WORK INSTRUCTION. Copy out each line of the listing below in which the string "pretty" occurs.

DATA FOR REVIEW.
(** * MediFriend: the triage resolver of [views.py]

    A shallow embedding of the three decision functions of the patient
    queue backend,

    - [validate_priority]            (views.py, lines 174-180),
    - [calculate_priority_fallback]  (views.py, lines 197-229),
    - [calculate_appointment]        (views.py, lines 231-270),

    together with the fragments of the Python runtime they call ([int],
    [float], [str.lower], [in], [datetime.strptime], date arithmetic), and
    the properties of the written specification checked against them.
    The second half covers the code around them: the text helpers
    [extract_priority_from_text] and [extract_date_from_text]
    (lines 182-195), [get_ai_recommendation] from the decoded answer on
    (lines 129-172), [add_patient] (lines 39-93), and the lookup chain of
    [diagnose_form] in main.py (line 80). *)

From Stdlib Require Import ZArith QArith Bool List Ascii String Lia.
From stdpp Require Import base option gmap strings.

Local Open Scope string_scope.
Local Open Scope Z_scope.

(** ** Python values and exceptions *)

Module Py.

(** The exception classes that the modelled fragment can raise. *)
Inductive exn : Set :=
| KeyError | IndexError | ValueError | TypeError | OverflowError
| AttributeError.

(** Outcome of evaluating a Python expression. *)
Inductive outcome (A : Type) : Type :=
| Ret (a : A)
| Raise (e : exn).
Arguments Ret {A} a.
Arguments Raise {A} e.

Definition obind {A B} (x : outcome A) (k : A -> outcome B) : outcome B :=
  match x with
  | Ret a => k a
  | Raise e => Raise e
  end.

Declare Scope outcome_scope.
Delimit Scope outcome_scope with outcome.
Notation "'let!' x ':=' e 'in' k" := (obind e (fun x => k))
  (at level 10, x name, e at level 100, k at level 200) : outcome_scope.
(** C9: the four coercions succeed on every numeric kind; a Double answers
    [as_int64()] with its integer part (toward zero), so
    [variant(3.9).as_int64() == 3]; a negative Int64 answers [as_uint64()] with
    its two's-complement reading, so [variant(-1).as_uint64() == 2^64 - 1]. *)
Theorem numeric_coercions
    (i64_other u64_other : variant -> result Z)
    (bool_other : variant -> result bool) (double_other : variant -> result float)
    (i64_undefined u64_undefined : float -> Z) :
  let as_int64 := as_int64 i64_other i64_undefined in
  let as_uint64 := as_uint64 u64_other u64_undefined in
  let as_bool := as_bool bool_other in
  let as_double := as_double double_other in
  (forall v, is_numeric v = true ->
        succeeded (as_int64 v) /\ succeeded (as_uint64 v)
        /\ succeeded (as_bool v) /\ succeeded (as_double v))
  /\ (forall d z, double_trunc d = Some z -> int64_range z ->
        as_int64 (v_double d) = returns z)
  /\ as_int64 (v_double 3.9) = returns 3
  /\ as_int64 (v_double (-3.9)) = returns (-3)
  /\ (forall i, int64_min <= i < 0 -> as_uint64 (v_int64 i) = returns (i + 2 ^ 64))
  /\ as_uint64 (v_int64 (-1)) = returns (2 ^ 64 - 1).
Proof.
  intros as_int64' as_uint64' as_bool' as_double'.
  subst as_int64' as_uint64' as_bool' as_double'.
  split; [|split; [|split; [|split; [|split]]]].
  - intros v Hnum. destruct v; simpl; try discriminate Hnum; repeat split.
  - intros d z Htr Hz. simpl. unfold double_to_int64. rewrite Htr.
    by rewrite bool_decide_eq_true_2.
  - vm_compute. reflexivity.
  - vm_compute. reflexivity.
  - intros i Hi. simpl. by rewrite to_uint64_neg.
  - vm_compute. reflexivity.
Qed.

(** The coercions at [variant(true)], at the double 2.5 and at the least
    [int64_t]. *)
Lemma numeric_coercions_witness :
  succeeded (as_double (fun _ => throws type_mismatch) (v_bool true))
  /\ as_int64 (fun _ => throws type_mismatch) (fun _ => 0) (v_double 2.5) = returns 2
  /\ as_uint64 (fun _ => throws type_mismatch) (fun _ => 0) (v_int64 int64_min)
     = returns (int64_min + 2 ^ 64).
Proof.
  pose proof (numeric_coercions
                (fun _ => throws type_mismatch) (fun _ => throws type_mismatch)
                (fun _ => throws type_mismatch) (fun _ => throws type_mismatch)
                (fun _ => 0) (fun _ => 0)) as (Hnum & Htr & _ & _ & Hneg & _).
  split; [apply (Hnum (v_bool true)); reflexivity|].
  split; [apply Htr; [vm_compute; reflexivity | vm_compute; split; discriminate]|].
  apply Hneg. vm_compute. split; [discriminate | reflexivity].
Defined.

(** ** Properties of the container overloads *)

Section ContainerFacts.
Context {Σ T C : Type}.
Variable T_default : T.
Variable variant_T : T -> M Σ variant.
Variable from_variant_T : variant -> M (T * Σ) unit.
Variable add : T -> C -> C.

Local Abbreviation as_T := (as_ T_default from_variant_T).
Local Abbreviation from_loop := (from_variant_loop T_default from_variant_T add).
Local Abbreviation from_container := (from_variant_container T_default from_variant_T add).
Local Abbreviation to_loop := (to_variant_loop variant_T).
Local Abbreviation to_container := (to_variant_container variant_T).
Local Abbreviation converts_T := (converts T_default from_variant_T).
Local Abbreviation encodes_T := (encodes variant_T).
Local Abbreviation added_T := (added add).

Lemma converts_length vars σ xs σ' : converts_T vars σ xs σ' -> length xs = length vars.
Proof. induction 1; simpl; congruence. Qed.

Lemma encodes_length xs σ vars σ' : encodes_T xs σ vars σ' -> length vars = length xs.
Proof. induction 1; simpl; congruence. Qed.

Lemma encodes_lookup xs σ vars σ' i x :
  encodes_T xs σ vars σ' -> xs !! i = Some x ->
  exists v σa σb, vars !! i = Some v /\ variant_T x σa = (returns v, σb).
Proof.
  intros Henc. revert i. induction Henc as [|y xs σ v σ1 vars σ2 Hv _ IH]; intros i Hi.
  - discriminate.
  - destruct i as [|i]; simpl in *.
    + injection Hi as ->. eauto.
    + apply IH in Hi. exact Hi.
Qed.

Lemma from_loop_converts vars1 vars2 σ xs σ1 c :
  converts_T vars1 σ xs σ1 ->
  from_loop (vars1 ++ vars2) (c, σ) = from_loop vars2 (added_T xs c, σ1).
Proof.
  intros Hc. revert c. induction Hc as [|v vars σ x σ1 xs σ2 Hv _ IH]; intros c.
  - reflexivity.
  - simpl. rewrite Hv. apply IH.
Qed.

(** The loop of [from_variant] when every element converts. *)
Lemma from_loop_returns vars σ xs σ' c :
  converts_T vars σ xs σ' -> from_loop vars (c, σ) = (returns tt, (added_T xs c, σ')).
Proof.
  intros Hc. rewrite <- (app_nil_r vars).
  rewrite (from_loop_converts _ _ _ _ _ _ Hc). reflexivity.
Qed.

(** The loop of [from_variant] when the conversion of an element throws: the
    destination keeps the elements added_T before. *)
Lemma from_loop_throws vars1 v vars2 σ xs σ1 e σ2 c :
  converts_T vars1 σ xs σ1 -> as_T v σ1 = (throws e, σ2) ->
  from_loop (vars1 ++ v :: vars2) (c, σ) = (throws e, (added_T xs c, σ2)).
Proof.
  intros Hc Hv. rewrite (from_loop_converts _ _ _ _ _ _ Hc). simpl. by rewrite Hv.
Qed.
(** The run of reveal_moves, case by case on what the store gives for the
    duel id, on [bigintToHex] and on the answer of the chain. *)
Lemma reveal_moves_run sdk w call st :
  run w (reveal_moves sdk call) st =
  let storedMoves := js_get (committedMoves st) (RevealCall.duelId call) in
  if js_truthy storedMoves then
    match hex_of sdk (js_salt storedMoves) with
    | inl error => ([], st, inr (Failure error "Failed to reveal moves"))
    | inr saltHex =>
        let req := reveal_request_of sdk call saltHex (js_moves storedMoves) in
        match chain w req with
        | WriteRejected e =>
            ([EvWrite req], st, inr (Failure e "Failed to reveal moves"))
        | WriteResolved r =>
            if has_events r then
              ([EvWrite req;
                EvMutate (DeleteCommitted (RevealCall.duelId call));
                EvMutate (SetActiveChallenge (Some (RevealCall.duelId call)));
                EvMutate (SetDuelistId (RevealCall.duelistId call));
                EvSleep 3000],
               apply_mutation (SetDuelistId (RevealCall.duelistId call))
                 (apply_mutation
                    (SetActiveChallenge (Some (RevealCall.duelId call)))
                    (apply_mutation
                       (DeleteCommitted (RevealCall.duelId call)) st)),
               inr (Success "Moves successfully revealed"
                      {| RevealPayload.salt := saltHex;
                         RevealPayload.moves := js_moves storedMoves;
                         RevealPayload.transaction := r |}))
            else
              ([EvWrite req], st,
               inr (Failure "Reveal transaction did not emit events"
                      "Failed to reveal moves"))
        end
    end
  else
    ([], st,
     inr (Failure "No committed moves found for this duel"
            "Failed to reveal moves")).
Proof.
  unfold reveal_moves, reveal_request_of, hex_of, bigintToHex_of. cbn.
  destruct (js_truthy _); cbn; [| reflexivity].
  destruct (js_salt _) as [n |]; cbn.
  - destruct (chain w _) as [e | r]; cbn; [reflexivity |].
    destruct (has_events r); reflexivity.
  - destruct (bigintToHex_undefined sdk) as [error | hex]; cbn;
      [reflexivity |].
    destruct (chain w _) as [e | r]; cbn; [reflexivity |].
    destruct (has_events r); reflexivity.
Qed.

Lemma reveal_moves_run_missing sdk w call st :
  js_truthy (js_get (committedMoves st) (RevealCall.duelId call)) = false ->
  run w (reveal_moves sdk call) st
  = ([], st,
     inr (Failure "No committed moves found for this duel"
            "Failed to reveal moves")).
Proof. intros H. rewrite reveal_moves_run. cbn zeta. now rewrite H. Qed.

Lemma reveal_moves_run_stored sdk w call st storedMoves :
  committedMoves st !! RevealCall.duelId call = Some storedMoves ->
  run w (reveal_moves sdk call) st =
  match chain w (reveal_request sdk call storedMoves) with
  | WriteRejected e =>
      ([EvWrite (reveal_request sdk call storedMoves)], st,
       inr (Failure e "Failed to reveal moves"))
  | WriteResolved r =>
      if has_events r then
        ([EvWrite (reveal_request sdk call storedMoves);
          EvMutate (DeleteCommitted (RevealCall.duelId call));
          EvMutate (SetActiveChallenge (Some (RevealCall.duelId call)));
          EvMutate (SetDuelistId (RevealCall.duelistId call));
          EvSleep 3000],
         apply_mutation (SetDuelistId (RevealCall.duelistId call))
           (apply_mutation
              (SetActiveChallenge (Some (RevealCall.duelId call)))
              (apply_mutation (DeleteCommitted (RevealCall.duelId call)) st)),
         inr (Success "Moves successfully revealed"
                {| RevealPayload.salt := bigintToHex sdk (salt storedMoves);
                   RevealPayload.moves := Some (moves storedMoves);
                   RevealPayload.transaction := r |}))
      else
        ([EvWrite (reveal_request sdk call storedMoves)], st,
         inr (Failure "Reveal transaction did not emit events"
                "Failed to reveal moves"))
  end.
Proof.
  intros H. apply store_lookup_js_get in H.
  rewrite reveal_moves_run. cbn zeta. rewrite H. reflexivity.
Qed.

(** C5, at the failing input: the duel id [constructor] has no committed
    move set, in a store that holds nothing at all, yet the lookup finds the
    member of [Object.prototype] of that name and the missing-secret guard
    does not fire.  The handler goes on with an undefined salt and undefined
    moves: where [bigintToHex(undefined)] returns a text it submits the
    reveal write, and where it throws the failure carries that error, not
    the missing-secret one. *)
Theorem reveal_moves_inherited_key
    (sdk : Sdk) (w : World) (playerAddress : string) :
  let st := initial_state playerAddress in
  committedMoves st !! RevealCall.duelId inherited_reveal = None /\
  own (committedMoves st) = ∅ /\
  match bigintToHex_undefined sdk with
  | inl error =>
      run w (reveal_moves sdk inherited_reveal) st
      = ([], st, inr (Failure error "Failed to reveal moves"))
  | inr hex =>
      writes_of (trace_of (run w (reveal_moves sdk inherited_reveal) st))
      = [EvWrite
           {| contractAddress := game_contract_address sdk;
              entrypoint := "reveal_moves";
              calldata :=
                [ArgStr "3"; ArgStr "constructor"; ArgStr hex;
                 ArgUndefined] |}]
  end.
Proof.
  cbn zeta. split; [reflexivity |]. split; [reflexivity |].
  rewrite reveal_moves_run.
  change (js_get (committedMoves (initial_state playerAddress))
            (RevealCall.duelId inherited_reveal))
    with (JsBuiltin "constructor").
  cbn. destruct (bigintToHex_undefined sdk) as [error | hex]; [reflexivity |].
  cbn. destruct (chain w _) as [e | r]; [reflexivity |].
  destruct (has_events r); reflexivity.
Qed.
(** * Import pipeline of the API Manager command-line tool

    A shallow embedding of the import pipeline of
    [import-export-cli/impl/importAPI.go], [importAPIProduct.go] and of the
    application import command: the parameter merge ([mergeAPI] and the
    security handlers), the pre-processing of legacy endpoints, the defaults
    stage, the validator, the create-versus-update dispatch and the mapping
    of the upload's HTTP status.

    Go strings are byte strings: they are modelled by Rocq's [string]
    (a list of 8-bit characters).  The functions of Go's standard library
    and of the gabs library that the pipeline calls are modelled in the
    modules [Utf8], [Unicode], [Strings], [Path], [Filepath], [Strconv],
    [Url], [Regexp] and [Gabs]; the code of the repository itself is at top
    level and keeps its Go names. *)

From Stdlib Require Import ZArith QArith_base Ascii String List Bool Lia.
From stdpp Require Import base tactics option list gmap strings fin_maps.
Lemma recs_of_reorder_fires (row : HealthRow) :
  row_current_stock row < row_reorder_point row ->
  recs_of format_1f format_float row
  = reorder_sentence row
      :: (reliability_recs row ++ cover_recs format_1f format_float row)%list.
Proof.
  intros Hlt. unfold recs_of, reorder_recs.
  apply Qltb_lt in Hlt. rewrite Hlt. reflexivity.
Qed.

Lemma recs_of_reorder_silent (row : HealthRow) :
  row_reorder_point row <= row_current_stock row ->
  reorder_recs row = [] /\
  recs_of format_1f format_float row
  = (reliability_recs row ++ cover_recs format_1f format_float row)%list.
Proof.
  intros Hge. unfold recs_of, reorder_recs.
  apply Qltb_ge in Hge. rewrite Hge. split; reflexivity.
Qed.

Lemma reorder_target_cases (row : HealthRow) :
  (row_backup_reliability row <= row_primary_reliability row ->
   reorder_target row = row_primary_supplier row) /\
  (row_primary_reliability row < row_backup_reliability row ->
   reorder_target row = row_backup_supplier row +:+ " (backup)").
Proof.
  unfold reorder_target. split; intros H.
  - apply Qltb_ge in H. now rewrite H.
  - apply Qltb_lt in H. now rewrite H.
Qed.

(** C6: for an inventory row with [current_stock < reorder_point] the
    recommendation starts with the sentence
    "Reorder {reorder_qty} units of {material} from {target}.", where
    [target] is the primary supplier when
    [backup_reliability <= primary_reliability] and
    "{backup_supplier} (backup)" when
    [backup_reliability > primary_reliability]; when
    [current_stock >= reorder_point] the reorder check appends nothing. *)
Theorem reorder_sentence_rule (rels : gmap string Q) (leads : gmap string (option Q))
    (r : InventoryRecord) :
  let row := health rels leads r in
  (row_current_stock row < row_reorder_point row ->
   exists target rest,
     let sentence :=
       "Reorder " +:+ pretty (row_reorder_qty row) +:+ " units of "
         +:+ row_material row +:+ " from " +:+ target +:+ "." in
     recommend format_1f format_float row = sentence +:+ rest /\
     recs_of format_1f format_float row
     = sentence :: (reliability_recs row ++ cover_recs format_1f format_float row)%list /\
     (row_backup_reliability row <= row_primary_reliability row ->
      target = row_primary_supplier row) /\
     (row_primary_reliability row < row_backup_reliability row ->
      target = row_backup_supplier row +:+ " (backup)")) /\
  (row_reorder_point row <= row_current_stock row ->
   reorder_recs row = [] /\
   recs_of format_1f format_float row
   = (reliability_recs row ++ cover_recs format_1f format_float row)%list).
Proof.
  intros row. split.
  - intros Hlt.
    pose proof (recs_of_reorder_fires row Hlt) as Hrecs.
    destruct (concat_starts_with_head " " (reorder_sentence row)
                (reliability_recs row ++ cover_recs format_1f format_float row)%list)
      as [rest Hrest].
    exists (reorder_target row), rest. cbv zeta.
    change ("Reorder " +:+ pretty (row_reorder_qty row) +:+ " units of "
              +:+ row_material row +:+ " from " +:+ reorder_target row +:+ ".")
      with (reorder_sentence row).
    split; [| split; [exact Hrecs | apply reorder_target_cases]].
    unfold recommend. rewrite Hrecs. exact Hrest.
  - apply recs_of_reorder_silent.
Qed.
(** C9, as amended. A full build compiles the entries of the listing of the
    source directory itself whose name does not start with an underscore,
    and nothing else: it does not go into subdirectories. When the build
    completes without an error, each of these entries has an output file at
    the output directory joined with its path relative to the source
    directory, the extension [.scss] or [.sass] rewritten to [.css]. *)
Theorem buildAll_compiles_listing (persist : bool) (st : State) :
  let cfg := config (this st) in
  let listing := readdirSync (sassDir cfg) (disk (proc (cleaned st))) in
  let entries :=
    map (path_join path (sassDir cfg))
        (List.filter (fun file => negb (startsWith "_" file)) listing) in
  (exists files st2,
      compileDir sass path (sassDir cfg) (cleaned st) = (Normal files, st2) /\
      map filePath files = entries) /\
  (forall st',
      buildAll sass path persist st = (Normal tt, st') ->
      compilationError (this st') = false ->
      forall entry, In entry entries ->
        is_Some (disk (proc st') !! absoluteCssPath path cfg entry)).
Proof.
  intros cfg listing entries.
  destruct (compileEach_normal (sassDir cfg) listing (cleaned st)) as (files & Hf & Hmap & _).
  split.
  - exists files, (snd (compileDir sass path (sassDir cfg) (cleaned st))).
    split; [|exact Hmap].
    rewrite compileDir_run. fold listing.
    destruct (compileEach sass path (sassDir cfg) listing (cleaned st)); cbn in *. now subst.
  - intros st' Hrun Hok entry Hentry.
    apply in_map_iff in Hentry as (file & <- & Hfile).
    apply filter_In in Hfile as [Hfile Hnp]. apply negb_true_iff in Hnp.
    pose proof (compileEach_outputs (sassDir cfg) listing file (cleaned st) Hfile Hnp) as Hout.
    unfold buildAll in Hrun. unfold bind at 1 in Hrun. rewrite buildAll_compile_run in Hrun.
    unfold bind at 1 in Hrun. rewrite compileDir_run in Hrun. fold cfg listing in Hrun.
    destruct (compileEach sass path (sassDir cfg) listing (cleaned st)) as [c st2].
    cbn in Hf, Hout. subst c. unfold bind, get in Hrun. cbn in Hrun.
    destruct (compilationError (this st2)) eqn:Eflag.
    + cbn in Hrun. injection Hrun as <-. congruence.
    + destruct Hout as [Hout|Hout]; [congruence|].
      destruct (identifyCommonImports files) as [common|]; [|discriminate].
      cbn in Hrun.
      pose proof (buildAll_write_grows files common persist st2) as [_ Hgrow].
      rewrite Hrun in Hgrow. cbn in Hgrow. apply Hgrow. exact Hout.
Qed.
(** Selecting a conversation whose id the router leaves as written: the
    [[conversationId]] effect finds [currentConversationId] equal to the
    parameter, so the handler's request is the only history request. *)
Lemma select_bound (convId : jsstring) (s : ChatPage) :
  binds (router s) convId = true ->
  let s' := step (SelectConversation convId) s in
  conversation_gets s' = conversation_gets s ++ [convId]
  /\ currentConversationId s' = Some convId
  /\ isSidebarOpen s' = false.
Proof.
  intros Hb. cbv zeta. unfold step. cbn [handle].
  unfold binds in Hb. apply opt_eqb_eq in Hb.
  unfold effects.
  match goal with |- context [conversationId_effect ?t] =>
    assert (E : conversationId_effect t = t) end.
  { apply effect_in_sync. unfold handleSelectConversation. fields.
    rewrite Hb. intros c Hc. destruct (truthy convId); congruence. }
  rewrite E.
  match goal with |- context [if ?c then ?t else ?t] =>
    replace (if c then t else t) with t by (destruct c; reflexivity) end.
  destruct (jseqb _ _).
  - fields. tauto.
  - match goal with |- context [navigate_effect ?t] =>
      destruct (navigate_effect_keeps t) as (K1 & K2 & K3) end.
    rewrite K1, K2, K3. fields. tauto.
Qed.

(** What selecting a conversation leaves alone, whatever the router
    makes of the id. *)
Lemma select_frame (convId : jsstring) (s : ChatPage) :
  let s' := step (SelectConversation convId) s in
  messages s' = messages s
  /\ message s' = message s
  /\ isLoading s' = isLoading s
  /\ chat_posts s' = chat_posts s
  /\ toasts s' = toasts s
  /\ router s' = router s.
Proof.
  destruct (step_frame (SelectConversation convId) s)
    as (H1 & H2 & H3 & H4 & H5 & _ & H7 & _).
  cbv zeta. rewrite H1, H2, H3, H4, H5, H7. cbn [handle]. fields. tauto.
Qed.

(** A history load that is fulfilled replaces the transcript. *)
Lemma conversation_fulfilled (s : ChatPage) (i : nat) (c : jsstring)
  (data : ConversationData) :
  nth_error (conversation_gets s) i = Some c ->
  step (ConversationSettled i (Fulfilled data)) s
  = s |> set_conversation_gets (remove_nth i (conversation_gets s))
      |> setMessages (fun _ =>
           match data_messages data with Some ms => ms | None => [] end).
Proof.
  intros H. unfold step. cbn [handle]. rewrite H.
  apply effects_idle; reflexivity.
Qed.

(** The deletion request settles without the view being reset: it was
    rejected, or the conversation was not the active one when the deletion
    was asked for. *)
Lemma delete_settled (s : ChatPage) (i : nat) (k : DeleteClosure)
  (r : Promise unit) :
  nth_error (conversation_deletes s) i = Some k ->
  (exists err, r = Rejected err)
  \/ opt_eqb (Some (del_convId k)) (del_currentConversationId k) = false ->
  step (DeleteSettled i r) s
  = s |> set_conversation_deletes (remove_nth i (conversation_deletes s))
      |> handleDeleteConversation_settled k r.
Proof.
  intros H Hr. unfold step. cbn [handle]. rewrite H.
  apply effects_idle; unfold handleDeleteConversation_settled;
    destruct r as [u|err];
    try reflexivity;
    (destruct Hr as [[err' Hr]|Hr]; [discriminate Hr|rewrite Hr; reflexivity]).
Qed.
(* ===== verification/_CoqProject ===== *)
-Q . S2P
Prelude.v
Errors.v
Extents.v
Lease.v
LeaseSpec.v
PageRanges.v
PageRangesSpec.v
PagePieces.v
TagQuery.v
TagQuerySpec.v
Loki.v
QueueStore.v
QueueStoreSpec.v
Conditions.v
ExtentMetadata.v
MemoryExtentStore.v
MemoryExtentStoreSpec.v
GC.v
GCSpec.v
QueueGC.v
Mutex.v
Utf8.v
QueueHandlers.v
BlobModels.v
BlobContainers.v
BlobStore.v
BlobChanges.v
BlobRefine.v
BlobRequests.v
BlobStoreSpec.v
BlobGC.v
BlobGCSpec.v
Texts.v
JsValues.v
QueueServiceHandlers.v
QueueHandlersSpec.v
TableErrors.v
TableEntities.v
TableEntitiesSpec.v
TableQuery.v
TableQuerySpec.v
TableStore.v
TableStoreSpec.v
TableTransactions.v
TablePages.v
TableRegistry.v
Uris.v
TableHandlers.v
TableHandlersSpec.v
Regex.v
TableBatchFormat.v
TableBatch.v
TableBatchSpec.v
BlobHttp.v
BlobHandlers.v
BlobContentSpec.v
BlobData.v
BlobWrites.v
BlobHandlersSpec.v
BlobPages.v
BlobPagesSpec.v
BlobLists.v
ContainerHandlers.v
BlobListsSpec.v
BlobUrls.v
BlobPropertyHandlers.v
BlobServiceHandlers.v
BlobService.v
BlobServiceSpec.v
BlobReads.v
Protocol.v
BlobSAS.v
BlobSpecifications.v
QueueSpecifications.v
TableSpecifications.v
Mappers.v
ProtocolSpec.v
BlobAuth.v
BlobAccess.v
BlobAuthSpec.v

RESPONSE BELOW.
       "Reorder " +:+ pretty (row_reorder_qty row) +:+ " units of "
    change ("Reorder " +:+ pretty (row_reorder_qty row) +:+ " units of "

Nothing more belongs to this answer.